ISU administration previously challenged LSEA’s push for recognition, claiming its mix of employees was not appropriate. ISU argued that some of the lab school employees are technically employed by the university and another employer — the Heart of Illinois Low Incidence Association, or HILIA. That’s a joint program that serves students with hearing and vision disabilities. ISU argued including HILIA employees would create an “inappropriate unit for collective bargaining.”
ILERB disagreed and sided with the union.
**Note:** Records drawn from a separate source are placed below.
(* ===== verification/CommitOnly.v ===== *)
(** * Committing one document

    [GitStorage::add_and_commit_only_as] of [gitim-sync/src/git.rs], which boards and flows
    use: it records the one path it is given, and what else is staged stays staged. *)

From S2P Require Import Prelude RustStr StrFacts Git.
From stdpp Require Import options.
Open Scope N_scope.
Open Scope list_scope.

(** [git commit --only -- path]: the commit takes the path from the work tree and the rest
    from [HEAD]; a failure leaves the clone as it was. *)
Class GitOnly `{GI : !Git} := {
  git_commit_only : git_env → str → Repo → option Repo;
  git_commit_only_records g p r r' :
    git_commit_only g p r = Some r' →
    r' = MkRepo (r_work r) (sync_paths [p] (r_work r) (r_index r)) (sync_paths [p] (r_work r) (r_head r));
}.

Section commit_only.
Context `{GI : !Git} `{GO : !GitOnly}.

(** The answers to [git add], [git commit] and [git rev-parse HEAD]. *)
Record OnlyEnv := MkOnlyEnv { oe_add : git_env; oe_commit : git_env; oe_head : option str }.

Definition add_and_commit_only_as (g : OnlyEnv) (path : str) (r : Repo) : Repo * option str :=
  match git_add (oe_add g) [path] r with
  | None => (r, None)
  | Some r1 =>
      match git_commit_only (oe_commit g) path r1 with
      | None => (r1, None)
      | Some r2 => (r2, oe_head g)
      end
  end.

(** The file is written. *)
Definition wrote_file (path text : str) (r : Repo) : Repo := MkRepo (<[path := text]> (r_work r)) (r_index r) (r_head r).

(** [r'] has the text at [path] in its work tree, and differs from [r] at most there; the
    index and [HEAD] have there what they had or the text. *)
Record only_wrote (path text : str) (r r' : Repo) : Prop := MkOnlyWrote {
  ow_work : r_work r' = <[path := text]> (r_work r);
  ow_index : r_index r' = r_index r ∨ r_index r' = sync_paths [path] (r_work r') (r_index r);
  ow_head : r_head r' = r_head r ∨ r_head r' = sync_paths [path] (r_work r') (r_head r);
}.

(** A commit that answers recorded the path and nothing else; one that fails may have. *)
Lemma commit_only_spec g path text r r' id :
  add_and_commit_only_as g path (wrote_file path text r) = (r', id) →
  only_wrote path text r r'
  ∧ (is_Some id → r_index r' = sync_paths [path] (r_work r') (r_index r) ∧ r_head r' = sync_paths [path] (r_work r') (r_head r)).
Proof.
  unfold add_and_commit_only_as. intros H. destruct (git_add (oe_add g) [path] _) as [r1|] eqn:Ea.
  - apply git_add_stages in Ea as [_ ->]. destruct (git_commit_only _ path _) as [r2|] eqn:Ec.
    + apply git_commit_only_records in Ec as ->. injection H as <- <-. cbn [r_work r_index r_head wrote_file].
      assert (∀ (src dst : tree), sync_paths [path] src (sync_paths [path] src dst) = sync_paths [path] src dst) as Hidem.
      { intros src dst. apply map_eq. intros k. rewrite !lookup_sync_paths. by destruct (in_paths [path] k). }
      split; [split; cbn; [done|right; apply Hidem|by right]|]. intros _. split; [apply Hidem|done].
    + injection H as <- <-. split; [|by intros [? [=]]]. by split; cbn; [|right|left].
  - injection H as <- <-. split; [|by intros [? [=]]]. by split; cbn; [|left|left].
Qed.

Lemma lookup_only_wrote path text r r' k :
  only_wrote path text r r' → below path k = false →
  r_work r' !! k = r_work r !! k ∧ r_index r' !! k = r_index r !! k ∧ r_head r' !! k = r_head r !! k.
Proof.
  intros [Hw Hi Hh] Hk. assert (path ≠ k) by (intros ->; by rewrite below_refl in Hk).
  assert (in_paths [path] k = false) as Hin by (unfold in_paths; cbn; by rewrite Hk).
  split_and!; [by rewrite Hw, lookup_insert_ne|destruct Hi as [-> | ->]|destruct Hh as [-> | ->]]; [done| |done|]; by rewrite lookup_sync_paths, Hin.
Qed.

Lemma lookup_recorded path text (r : Repo) (t : tree) :
  r_work r !! path = Some text → sync_paths [path] (r_work r) t !! path = Some text.
Proof. intros H. rewrite lookup_sync_paths. unfold in_paths. cbn. by rewrite below_refl. Qed.

End commit_only.

(** ** A git that follows its documentation *)

Definition plain_commit_only (g : PlainEnv) (p : str) (r : Repo) : option Repo :=
  if pl_ok g && (path_exists (r_work r) p || path_exists (r_index r) p)
  then Some (MkRepo (r_work r) (sync_paths [p] (r_work r) (r_index r)) (sync_paths [p] (r_work r) (r_head r))) else None.

Definition plain_git_only : @GitOnly plain_git.
Proof.
  refine (@Build_GitOnly plain_git plain_commit_only _). intros g p r r'. unfold plain_commit_only.
  destruct (pl_ok g && _); [|done]. by intros [= <-].
Defined.
Definition handle_send (env : Env) (d : Daemon) (channel body : str) (reply_to : option N) (author : str)
  : Daemon * res SendResponse DaemonError :=
  match prepare_send env d channel body reply_to author with
  | Err e => (d, Err e)
  | Panicked => (d, Panicked)
  | Ok (path, thread_name, next_line, new_content) =>
      let d1 := write_file path (content_of d path ++ new_content) d in
      let commit_id := if e_commit_ok env then e_head env else None in
      let pending := match commit_id with
                     | Some id => d_pending_push d1 ++ [MkPendingMessage thread_name next_line id]
                     | None => d_pending_push d1
                     end in
      (MkDaemon (d_files d1) (d_users d1) pending,
       Ok (MkSendResponse next_line thread_name
             (if e_commit_ok env then lit "committed" else lit "written") commit_id))
  end.

(** ** [handle_create_channel] *)

(** [vec![author]], then the invitees not yet in the list. *)
Definition add_member (members : list str) (user : str) : list str :=
  if bool_decide (user ∈ members) then members else members ++ [user].

Definition initial_members (author : str) (invitees : list str) : list str :=
  fold_left add_member invitees [author].

Definition prepare_create (env : Env) (d : Daemon) (name : str) (display_name introduction : option str)
  (author : str) (invitees : list str) : res (str * ChannelMeta * str * str) DaemonError :=
  let? handler := map_err InvalidAuthor (Handler_new author) in
  try? ensure_author_not_departed d author then
  try? guard_err (negb (bool_decide (author ∈ d_users d))) (UnknownUser author) then
  try? for_each invitees (λ invitee,
         try? guard_err (negb (is_ok (Handler_new invitee))) (InvalidInvitee invitee) then
         guard_err (negb (bool_decide (invitee ∈ d_users d))) (InviteeNotRegistered invitee)) then
  let? channel_name := map_err DaemonInvalidChannelName (ChannelName_new name) in
  let name' := channel_name_str channel_name in
  try? guard_err (exists_file d (channel_meta_path name')) (ChannelExists name) then
  try? guard_err (exists_file d (archived_channel_meta_path name')) (ChannelInArchive name) then
  try? guard_err (negb (e_mkdir_ok env)) ChannelsDirFailed then
  let members := initial_members author invitees in
  let meta := MkChannelMeta (unwrap_or display_name name) author (e_now env) (unwrap_or introduction [])
                members None in
  let? meta_str := ok_or (yaml_to_string meta) ChannelMetaSerialize in
  try? guard_err (negb (e_meta_write_ok env)) ChannelMetaWrite then
  let payload := if (1 <? length members)%nat then json_obj [(lit "targets", drop 1 members)] else json_obj [] in
  Ok (name', meta, meta_str, format_event 1 handler (e_now env) (lit "join") payload).
(** The checks of [handle_archive_card]: (channel, place of the card, stamped text). *)
Definition prepare_archive_card (env : CardEnv) (d : GDaemon) (channel card_id author : str)
  : res (str * str * str) CardReqError :=
  try? map_err CardDaemon (ensure_author_not_departed (as_daemon d) author) then
  try? ensure_known_user d author then
  let? ch_name := map_err CardChannelName (ChannelName_new channel) in
  let c := channel_name_str ch_name in
  try? map_err CardIdInvalid (check_card_id card_id) then
  let? located := match locate_card d c card_id with
                  | None => Err (CardNotFound card_id channel)
                  | Some loc => if lc_is_archived loc then Err (CardAlreadyArchived card_id) else Ok loc
                  end in
  let? meta := read_card_meta env d (lc_rel_path located) channel card_id in
  try? guard_err (negb (may_archive meta author)) CardPermission then
  let? stamped_yaml := ok_or (yaml_to_string (set_archived_via meta (Some ViaManual))) CardMetaSerialize in
  try? guard_err (negb (e_meta_write_ok (ce_env env))) CardMetaWrite then
  Ok (c, lc_rel_path located, stamped_yaml).

Definition handle_archive_card (env : CardEnv) (d : GDaemon) (channel card_id author : str)
  : Outcome (str * str * str) :=
  match prepare_archive_card env d channel card_id author with
  | Err e => MkOutcome d [] (Err e)
  | Panicked => MkOutcome d [] Panicked
  | Ok (c, from_rel, yaml) =>
      match move_card env from_rel (archived_card_rel c card_id) yaml (g_repo d) with
      | (r, Ok _) => finish_move env d r (CardArchived c card_id author) (c, card_id, author)
      | (r, Err e) => MkOutcome (with_repo d r) [] (Err e)
      | (r, Panicked) => MkOutcome (with_repo d r) [] Panicked
      end
  end.

(** The checks of [handle_unarchive_card]; a departed author is not refused here. *)
Definition prepare_unarchive_card (env : CardEnv) (d : GDaemon) (channel card_id author : str)
  : res (str * str * str) CardReqError :=
  try? ensure_known_user d author then
  let? ch_name := map_err CardChannelName (ChannelName_new channel) in
  let c := channel_name_str ch_name in
  try? map_err CardIdInvalid (check_card_id card_id) then
  let? located := match locate_card d c card_id with
                  | None => Err (CardNotFound card_id channel)
                  | Some loc => if negb (lc_is_archived loc) then Err (CardNotArchived card_id) else Ok loc
                  end in
  try? guard_err (negb (channel_thread_exists d c)) (CardChannelInactive channel) then
  let? meta := read_card_meta env d (lc_rel_path located) channel card_id in
  try? guard_err (negb (may_archive meta author)) CardPermission then
  let? updated_yaml := ok_or (yaml_to_string (set_archived_via meta None)) CardMetaSerialize in
  try? guard_err (negb (e_meta_write_ok (ce_env env))) CardMetaWrite then
  Ok (c, lc_rel_path located, updated_yaml).

Definition handle_unarchive_card (env : CardEnv) (d : GDaemon) (channel card_id author : str)
  : Outcome (str * str * str) :=
  match prepare_unarchive_card env d channel card_id author with
  | Err e => MkOutcome d [] (Err e)
  | Panicked => MkOutcome d [] Panicked
  | Ok (c, from_rel, yaml) =>
      match move_card env from_rel (card_rel c card_id) yaml (g_repo d) with
      | (r, Ok _) => finish_move env d r (CardUnarchived c card_id author) (c, card_id, author)
      | (r, Err e) => MkOutcome (with_repo d r) [] (Err e)
      | (r, Panicked) => MkOutcome (with_repo d r) [] Panicked
      end
  end.

(** ** Listing and reading *)

Definition summary_of (card_id : str) (meta : CardMeta) : CardSummary :=
  MkCardSummary card_id (card_channel meta) (card_title meta) (CardStatus_as_str (card_status meta))
    (card_labels meta) (card_assignee meta) (card_created_by meta) (card_created_at meta) (card_updated_at meta).

(** The order of [sort_by]: channel, then id. *)
Definition summary_leb (a b : CardSummary) : bool :=
  match str_compare (cs_channel a) (cs_channel b) with
  | Lt => true
  | Gt => false
  | Eq => str_leb (cs_card_id a) (cs_card_id b)
  end.

(** The filters of [handle_list_cards], in the order of its [continue]s. *)
Definition card_matches (status_filter : option CardStatus) (label_filter : list str) (assignee : option str)
  (meta : CardMeta) : bool :=
  match status_filter with Some s => card_status meta =?? s | None => true end
  && (is_empty label_filter || forallb (λ l, bool_decide (l ∈ card_labels meta)) label_filter)
  && match assignee with Some a => card_assignee meta =?? Some a | None => true end.

(** The cards in the directories [read_dir] reports below [<base>/<ch>/cards]. *)
Definition scan_cards (env : CardEnv) (d : GDaemon) (base : str) (keep : CardMeta → bool) (chans : list str)
  : list CardSummary :=
  flat_map (λ c,
    let cards_dir := base ++ lit "/" ++ c ++ lit "/cards" in
    omap (λ card_id,
      match r_work (g_repo d) !! card_meta_of (cards_dir ++ lit "/" ++ card_id) ≫= yaml_from_str with
      | Some meta => if keep meta then Some (summary_of card_id meta) else None
      | None => None
      end) (ce_list env cards_dir)) chans.

Definition handle_list_cards (env : CardEnv) (d : GDaemon) (channel : option str) (labels : option (list str))
  (status assignee : option str) : res (list CardSummary) CardReqError :=
  let? status_filter := match status with
                        | None => Ok None
                        | Some s => let? v := map_err CardStatusInvalid (CardStatus_parse s) in Ok (Some v)
                        end in
  let label_filter := unwrap_or labels [] in
  let? channels_to_scan := match channel with
                           | Some c => let? name := map_err CardChannelName (ChannelName_new c) in
                                       Ok [channel_name_str name]
                           | None => Ok (ce_list env (lit "channels"))
                           end in
  Ok (sort_by_key summary_leb
        (scan_cards env d (lit "channels") (card_matches status_filter label_filter assignee) channels_to_scan)).

Definition handle_list_archived_cards (env : CardEnv) (d : GDaemon) (channel : option str)
  : res (list CardSummary) CardReqError :=
  let? channels_to_scan := match channel with
                           | Some c => let? name := map_err CardChannelName (ChannelName_new c) in
                                       Ok [channel_name_str name]
                           | None => Ok (ce_list env (lit "archive/channels"))
                           end in
  Ok (sort_by_key summary_leb (scan_cards env d (lit "archive/channels") (λ _, true) channels_to_scan)).

Definition handle_read_card (env : CardEnv) (d : GDaemon) (channel card_id : str) (limit : option nat)
  (since : option N) : res ReadCardResponse CardReqError :=
  let? ch_name := map_err CardChannelName (ChannelName_new channel) in
  let c := channel_name_str ch_name in
  try? map_err CardIdInvalid (check_card_id card_id) then
  let? located := ok_or (locate_card d c card_id) (CardNotFound card_id channel) in
  let? meta := read_card_meta env d (lc_rel_path located) channel card_id in
  let? es := map_err CardDaemon
               (read_thread_entries (read_or_empty (ce_env env) (as_daemon d) (card_thread_of (lc_rel_path located))) limit since) in
  Ok (MkReadCardResponse c card_id (lc_is_archived located)
        (MkCardMetaSummary (card_title meta) (CardStatus_as_str (card_status meta)) (card_labels meta)
           (card_assignee meta) (card_created_by meta) (card_created_at meta) (card_updated_at meta))
        es).

(** ** [handle_send_card_message] *)

Definition prepare_card_message (env : CardEnv) (d : GDaemon) (channel card_id body : str) (reply_to : option N)
  (author : str) : res (str * str * N * str) CardReqError :=
  let? handler := map_err CardInvalidAuthor (Handler_new author) in
  try? map_err CardDaemon (ensure_author_not_departed (as_daemon d) author) then
  try? ensure_known_user d author then
  let? ch_name := map_err CardChannelName (ChannelName_new channel) in
  let c := channel_name_str ch_name in
  try? map_err CardIdInvalid (check_card_id card_id) then
  let? located := ok_or (locate_card d c card_id) (CardNotFound card_id channel) in
  try? guard_err (lc_is_archived located) (CardIsArchived card_id channel) then
  let? appended := map_err CardDaemon
                     (append_message_to_thread (ce_env env) (as_daemon d) (card_thread_of (lc_rel_path located))
                        handler body reply_to) in
  let '(next_line, _, whole) := appended in
  Ok (c, lc_rel_path located, next_line, whole).

Definition handle_send_card_message (env : CardEnv) (d : GDaemon) (channel card_id body : str)
  (reply_to : option N) (author : str) : Outcome SendCardMessageResponse :=
  match prepare_card_message env d channel card_id body reply_to author with
  | Err e => MkOutcome d [] (Err e)
  | Panicked => MkOutcome d [] Panicked
  | Ok (c, rel, next_line, whole) =>
      let thread_rel := card_thread_of rel in
      let r1 := write_work thread_rel whole (g_repo d) in
      let '(r2, committed) := add_and_commit_as (ce_commit env) [thread_rel] r1 in
      let commit_id := if committed then e_head (ce_env env) else None in
      let pending := match commit_id with
                     | Some id => g_pending_push d ++ [MkPendingMessage rel next_line id]
                     | None => g_pending_push d
                     end in
      MkOutcome (MkGDaemon r2 (g_users d) pending (g_has_remote d)) [CardMessageAppended c card_id [next_line]]
        (Ok (MkSendCardMessageResponse next_line c card_id
               (if committed then lit "committed" else lit "written") commit_id))
  end.

(** ** [handle_update_card] *)

(** The new metadata: status, labels and assignee in this order. *)
Definition apply_card_update (d : GDaemon) (now : str) (status : option str) (labels : option (list str))
  (assignee : option str) (meta : CardMeta) : res CardMeta CardReqError :=
  let? new_status := match status with
                     | Some s => map_err CardStatusInvalid (CardStatus_parse s)
                     | None => Ok (card_status meta)
                     end in
  let? new_labels := match labels with
                     | Some ls => try? map_err CardLabelsInvalid (validate_labels ls CARD_MAX_LABELS) then Ok ls
                     | None => Ok (card_labels meta)
                     end in
  let? new_assignee := match assignee with
                       | Some a => try? map_err (λ _, CardAssigneeUnknown a) (ensure_known_user d a) then Ok (Some a)
                       | None => Ok (card_assignee meta)
                       end in
  Ok (MkCardMeta (card_title meta) (card_channel meta) new_status new_labels new_assignee (card_created_by meta)
        (card_created_at meta) now (card_archived_via meta)).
ISU plans to appeal that decision to the Fourth District Appellate Court — a process that could play out this fall alongside contract talks.
An ISU spokesperson declined a request for comment, citing the pending appeal.
LSEA argues that ISU should not wait until the resolution of that case before starting negotiations on a first contract.
“They are legally required at this point to recognize us as a union, and to recognize us as the Labor Board has certified us,” said Ben Matthews, a staffer with the Illinois Education Association who's been supporting the lab school organizing effort. “So we anticipate, as soon as we have our folks in place and elected, filing a demand to bargain with the university, and we expect them to fulfill their legal obligation to sit down at the bargaining table with us, and they are required then to bargain with us, even while the appeal is playing out.”
This is at least the second recent unionization effort that’s gone to the courts. In a separate case, ISU appealed the ILERB-approved makeup of an AFSCME bargaining unit, saying that certain food court/snack bar supervisors should not be represented. The appellate court sided with ISU in July, sending the case back to the ILERB for another look.